«Ich bin fast Ende 50 und die Starrheit eines Theaterbetriebs bekomme ich genauso zu spüren wie vor über 30 Jahren. Ich, Kind der freien Szene, denke: ‹Alles muss möglich sein.› Doch das Schauspielhaus ist ein strukturierter, logistisch sehr komplizierter Betrieb», erzählt der Schweizer Filmregisseur Dani Levy.
Der Realität nahe
Der gebürtige Basler betritt mit seiner Regiearbeit im Schauspielhaus Zürich Neuland. 2004 hat er zwar für das Theater Basel das Stück «Freie Sicht aufs Mittelmeer» geschrieben. Gezeigt hat er es aber auf der Strasse. «Ich habe mir noch nicht zugetraut, in einem Kunstraum zu inszenieren. Ich bin vom Film her realitätssüchtig», gestand er damals in einem Interview mit Kulturplatz.
Mit «Schweizer Schönheit», seiner ersten Inszenierung in einem Kunstraum, stösst Freigeist Levy nun an seine Grenzen. Levy nimmt's positiv: «Für mich ist es ein guter Wake-Up-Call, weil ich merke, die Welt, in der ich lebe, ist – auf eine Art – nicht die Realität.»
Levy, der Freigeist
Als Kind stand Dani Levy als Clown in der Manege des Jugendzirkus Basilisk. Danach sammelte der Autodidakt erste Bühnenerfahrung am Theater Basel, unter anderem im Aufklärungsstück «Kasch mi gärn ha» (Originaltitel: «Was heisst hier Liebe»). Der 20-Jährige kam so in Kontakt mit dem Berliner Theater Rote Grütze, aus deren Feder das Stück stammt.

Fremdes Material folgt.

Ltac run_m :=
  unfold Cache_Get, Cache_Count, Cache_Set, Cache_get, Cache_Add,
    Cache_Replace, Cache_Delete, Cache_delete, Cache_Flush, Item_Expired,
    bind, ret, defer, recover_with, panic, ignore,
    mu_Lock, mu_Unlock, mu_RLock, mu_RUnlock, read_items, write_items,
    time_Now_UnixNano, set_mu, set_items, set_ticks, set_self, now;
  simpl.

(** ** Item.Expired *)

Lemma Item_Expired_run item s :
  Item_Expired item s =
  Ret (expired_at (now s) item)
      (if Expiration item =? 0 then s else set_ticks (S (ticks s)) s).
Proof.
  unfold Item_Expired, expired_at.
  destruct (Expiration item =? 0); reflexivity.
Qed.

Lemma expired_at_true t item :
  expired_at t item = true <-> Expiration item ≠ 0 ∧ t > Expiration item.
Proof.
  unfold expired_at.
  rewrite andb_true_iff, negb_true_iff, Z.eqb_neq, Z.gtb_gt. reflexivity.
Qed.

Lemma expired_at_false t item :
  expired_at t item = false <-> Expiration item = 0 ∨ t <= Expiration item.
Proof.
  unfold expired_at.
  rewrite andb_false_iff, negb_false_iff, Z.eqb_eq, Z.gtb_ltb, Z.ltb_ge.
  reflexivity.
Qed.

(** C8 (what the code does). [Expired] returns, leaves the receiver
    alone, and its result is true exactly when the expiration is not 0
    and the clock reading is greater than it. For an expiration that is
    not negative this is "expiration > 0 and now > expiration", and an
    entry whose expiration is 0 is never reported expired; an entry whose
    expiration is negative is reported expired, which the test
    "expiration > 0 and now > expiration" of [DeleteExpired] does not
    do. *)
Theorem Item_Expired_nonzero_and_past item s :
  ∃ b s', Item_Expired item s = Ret b s' ∧ self s' = self s ∧
    (b = true <-> Expiration item ≠ 0 ∧ now s > Expiration item) ∧
    (0 <= Expiration item ->
       (b = true <-> Expiration item > 0 ∧ now s > Expiration item)) ∧
    (Expiration item = 0 -> b = false).
Proof.
  rewrite Item_Expired_run. eexists _, _. split; [reflexivity|].
  split; [destruct (Expiration item =? 0); reflexivity|].
  split; [apply expired_at_true|].
  split.
  - intros Hnn. rewrite expired_at_true. lia.
  - intros H0. apply expired_at_false. auto.
Qed.

Lemma self_after_Expired item s : self (after_Expired item s) = self s.
Proof. unfold after_Expired. destruct (_ =? _); reflexivity. Qed.

Lemma self_after_Set_clock d s : self (after_Set_clock d s) = self s.
Proof. unfold after_Set_clock. destruct (_ >? _); reflexivity. Qed.

(** ** The methods, as equations *)

Lemma Cache_get_run k s :
  Cache_get k s =
  Ret (lookup_result (now s) (items (self s) !! k))
      (match items (self s) !! k with
       | None => s
       | Some item => after_Expired item s
       end).
Proof.
  unfold Cache_get, lookup_result, read_items, bind.
  destruct (items (self s) !! k) as [item|]; [|reflexivity].
  rewrite Item_Expired_run. unfold after_Expired.
  destruct (expired_at (now s) item); reflexivity.
Qed.

Lemma Cache_Get_run k s :
  writer (mu (self s)) = false ->
  Cache_Get k s =
  Ret (lookup_result (now s) (items (self s) !! k))
      (match items (self s) !! k with
       | None => s
       | Some item => after_Expired item s
       end).
Proof.
  intros Hw. world s. subst w. unfold lookup_result, after_Expired, expired_at.
  run_m. destruct (m !! k) as [item|]; [|reflexivity].
  run_m. destruct (Expiration item =? 0); run_m; [reflexivity|].
  destruct (clk tk >? Expiration item); reflexivity.
Qed.

Lemma Cache_Count_run s :
  writer (mu (self s)) = false ->
  Cache_Count s = Ret (Z.of_nat (size (items (self s)))) s.
Proof. intros Hw. world s. subst w. reflexivity. Qed.

Lemma Cache_Set_run k v d s :
  mu (self s) = unlocked ->
  Cache_Set k v d s =
  Ret tt (set_items (<[k := mkItem v (Set_expiration (self s) d (now s))]>
                       (items (self s)))
                    (after_Set_clock d s)).
Proof.
  intros Hmu. world s. injection Hmu as -> ->.
  unfold Cache_Set, after_Set_clock, Set_expiration, Set_duration, bind.
  simpl. destruct ((if d =? DefaultExpiration then de else d) >? 0);
    reflexivity.
Qed.

Lemma Cache_Set_held k v d s :
  writer (mu (self s)) = true ->
  Cache_Set k v d s = Block (after_Set_clock d s).
Proof.
  intros Hw. world s. subst w.
  unfold Cache_Set, after_Set_clock, Set_duration, bind.
  simpl. destruct ((if d =? DefaultExpiration then de else d) >? 0);
    reflexivity.
Qed.

Lemma Cache_Add_run k v d s :
  mu (self s) = unlocked ->
  let s1 := match items (self s) !! k with
            | None => set_mu locked s
            | Some item => after_Expired item (set_mu locked s)
            end in
  Cache_Add k v d s =
  if (lookup_result (now s) (items (self s) !! k)).2
  then Ret (Some (DuplicateKey k)) (set_mu unlocked s1)
  else Block (after_Set_clock d s1).
Proof.
  intros Hmu s1. unfold Cache_Add, bind at 1.
  assert (Hl : mu_Lock s = Ret tt (set_mu locked s)).
  { unfold mu_Lock. rewrite Hmu. reflexivity. }
  rewrite Hl. unfold bind at 1. rewrite Cache_get_run.
  change (now (set_mu locked s)) with (now s).
  change (items (self (set_mu locked s))) with (items (self s)).
  fold s1.
  assert (Hs1 : mu (self s1) = locked).
  { subst s1. destruct (_ !! k); [rewrite self_after_Expired|]; reflexivity. }
  clearbody s1.
  destruct (lookup_result (now s) (items (self s) !! k)) as [o []]; simpl.
  - unfold bind, mu_Unlock. rewrite Hs1. reflexivity.
  - unfold bind. rewrite Cache_Set_held; [reflexivity|]. rewrite Hs1.
    reflexivity.
Qed.

Lemma Cache_Replace_run k v d s :
  mu (self s) = unlocked ->
  let s1 := match items (self s) !! k with
            | None => set_mu locked s
            | Some item => after_Expired item (set_mu locked s)
            end in
  Cache_Replace k v d s =
  if (lookup_result (now s) (items (self s) !! k)).2
  then Block (after_Set_clock d s1)
  else Ret (Some (MissingKey k)) (set_mu unlocked s1).
Proof.
  intros Hmu s1. unfold Cache_Replace, bind at 1.
  assert (Hl : mu_Lock s = Ret tt (set_mu locked s)).
  { unfold mu_Lock. rewrite Hmu. reflexivity. }
  rewrite Hl. unfold bind at 1. rewrite Cache_get_run.
  change (now (set_mu locked s)) with (now s).
  change (items (self (set_mu locked s))) with (items (self s)).
  fold s1.
  assert (Hs1 : mu (self s1) = locked).
  { subst s1. destruct (_ !! k); [rewrite self_after_Expired|]; reflexivity. }
  clearbody s1.
  destruct (lookup_result (now s) (items (self s) !! k)) as [o []]; simpl.
  - unfold bind. rewrite Cache_Set_held; [reflexivity|]. rewrite Hs1.
    reflexivity.
  - unfold bind, mu_Unlock. rewrite Hs1. reflexivity.
Qed.

Lemma self_unlock_after_check (o : option (Item V)) s :
  mu (self s) = unlocked ->
  self (set_mu unlocked
          match o with
          | None => set_mu locked s
          | Some item => after_Expired item (set_mu locked s)
          end) = self s.
Proof.
  intros Hmu. world s. injection Hmu as -> ->.
  destruct o as [item|]; [|reflexivity].
  unfold after_Expired. destruct (Expiration item =? 0); reflexivity.
Qed.

Lemma self_parked_after_check (o : option (Item V)) d s :
  self (after_Set_clock d
          match o with
          | None => set_mu locked s
          | Some item => after_Expired item (set_mu locked s)
          end) = self (set_mu locked s).
Proof.
  rewrite self_after_Set_clock.
  destruct o as [item|]; [apply self_after_Expired|reflexivity].
Qed.

(** C5 (what the code does). When the mutex is free: on a key with a live
    entry [Add] returns the duplicate-key error and leaves the receiver
    as it was; on a key with no entry or an expired one [Add] does not
    return: it parks with the mutex held and the entry map as it was, so
    nothing is stored. *)
Theorem Add_duplicate_or_parks k v d s :
  mu (self s) = unlocked ->
  (∀ item, items (self s) !! k = Some item ->
     expired_at (now s) item = false ->
     ∃ s', Cache_Add k v d s = Ret (Some (DuplicateKey k)) s' ∧
       self s' = self s) ∧
  ((∀ item, items (self s) !! k = Some item ->
      expired_at (now s) item = true) ->
     ∃ s', Cache_Add k v d s = Block s' ∧
       mu (self s') = locked ∧ items (self s') = items (self s)).
Proof.
  intros Hmu. pose proof (Cache_Add_run k v d s Hmu) as HA. cbv zeta in HA.
  unfold lookup_result in HA. split.
  - intros item Hk Hlive. rewrite Hk, Hlive in HA. cbn [snd] in HA.
    eexists. split; [exact HA|].
    apply (self_unlock_after_check (Some item) s Hmu).
  - intros Hk. destruct (items (self s) !! k) as [item|].
    + rewrite (Hk item eq_refl) in HA. cbn [snd] in HA.
      eexists. split; [exact HA|].
      rewrite (self_parked_after_check (Some item) d s). split; reflexivity.
    + cbn [snd] in HA. eexists. split; [exact HA|].
      rewrite (self_parked_after_check None d s). split; reflexivity.
Qed.

(** C6 (what the code does). When the mutex is free: on a key with no
    entry or an expired one [Replace] returns the missing-key error and
    leaves the receiver as it was, so no entry is created; on a key with a
    live entry [Replace] does not return: it parks with the mutex held and
    the entry map as it was, so the value is not replaced. *)
Theorem Replace_missing_or_parks k v d s :
  mu (self s) = unlocked ->
  ((∀ item, items (self s) !! k = Some item ->
      expired_at (now s) item = true) ->
     ∃ s', Cache_Replace k v d s = Ret (Some (MissingKey k)) s' ∧
       self s' = self s) ∧
  (∀ item, items (self s) !! k = Some item ->
     expired_at (now s) item = false ->
     ∃ s', Cache_Replace k v d s = Block s' ∧
       mu (self s') = locked ∧ items (self s') = items (self s)).
Proof.
  intros Hmu. pose proof (Cache_Replace_run k v d s Hmu) as HR.
  cbv zeta in HR. unfold lookup_result in HR. split.
  - intros Hk. destruct (items (self s) !! k) as [item|].
    + rewrite (Hk item eq_refl) in HR. cbn [snd] in HR.
      eexists. split; [exact HR|].
      apply (self_unlock_after_check (Some item) s Hmu).
    + cbn [snd] in HR. eexists. split; [exact HR|].
      apply (self_unlock_after_check None s Hmu).
  - intros item Hk Hlive. rewrite Hk, Hlive in HR. cbn [snd] in HR.
    eexists. split; [exact HR|].
    rewrite (self_parked_after_check (Some item) d s). split; reflexivity.
Qed.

1980 wandert Levy in die deutsche Metropole aus, wird Mitglied der Roten Grütze. In Berlin erwacht seine Liebe zum Film. Mit Kollegin und Lebensgefährtin Anja Franke wagt er sich an seinen ersten Spielfilm. «Du mich auch» begründet Levys cineastischen Höhenflug. Mit Werken wie «Väter», «Alles auf Zucker» (der beim Deutschen Fernsehpreis sechs Lolas gewann), «Mein Führer» oder «Das Leben ist zu lang» macht sich der Wahlberliner einen Namen als Drehbuchautor und Regisseur, der Witz und Biss aufs Trefflichste miteinander zu verbinden weiss.
Ein kritisch-liebender Blick auf die Heimat
Witz und Biss, das sind auch die Ingredienzen für die «fundamentalistische Komödie», wie Levy sein Stück «Schweizer Schönheit» nennt. Bünzli Balz Häfeli kämpft darin gegen das vermeintlich perfekte Leben in der Vorstadt.
Häfeli, der zu seinem 50. Geburtstag geladen hat, wird von Freunden und Familie nicht gefeiert, sondern gedemütigt. Die Kinder finden ihn nur peinlich, seine Frau geht fremd, schläft sogar mit Häfeli Senior. Sein neuer Nachbar wird statt ihm befördert und eröffnet Häfeli, dass er seine Stelle verlieren wird. Häfeli bricht zusammen, bricht aus, lebt fortan ein autonomes Leben, wird zum Aussenseiter, zum Störenfried, zum Feindbild. Das hat Konsequenzen.
Trotz heftiger Kritik an der Schweiz und der Gesellschaft spricht Levy von einer Liebesgeschichte, denn Balz Häfeli findet zu sich selbst. Levy: «Er liebt sich überhaupt nicht mehr, ist ein Schatten seiner selbst. Der Prozess, der dann stattfindet, ist primär eine Liebesgeschichte. Es ist auch eine Liebesgeschichte zwischen ihm und der Schweiz. Und es geht um die Frage: Wo ist die Schweiz selbstliebend, wo ist sie selbsthassend?»
Ein persönliches Stück
In «Schweizer Schönheit» stecke ganz viel Levy drin. Er könne nichts Abstraktes schreiben oder etwas inszenieren, das nicht bei ihm persönlich stattgefunden habe: «Ich kenne Momente tiefster Selbstzweifel; Lebenskrisen, in denen ich das Gefühl habe, ich bin auf dem falschen Planeten. Ich weiss gar nicht, ob das, was ich mache, geliebt wird. Manchmal habe ich das Gefühl, man braucht meine Kunst nicht. Die Art von Krise kennen die meisten von uns. Das führt in einer zugespitzten Form sicher auch zu einem Zusammenbruch, aber ich lasse das meine Figuren dramatisch ausleben.» Levy schmunzelt.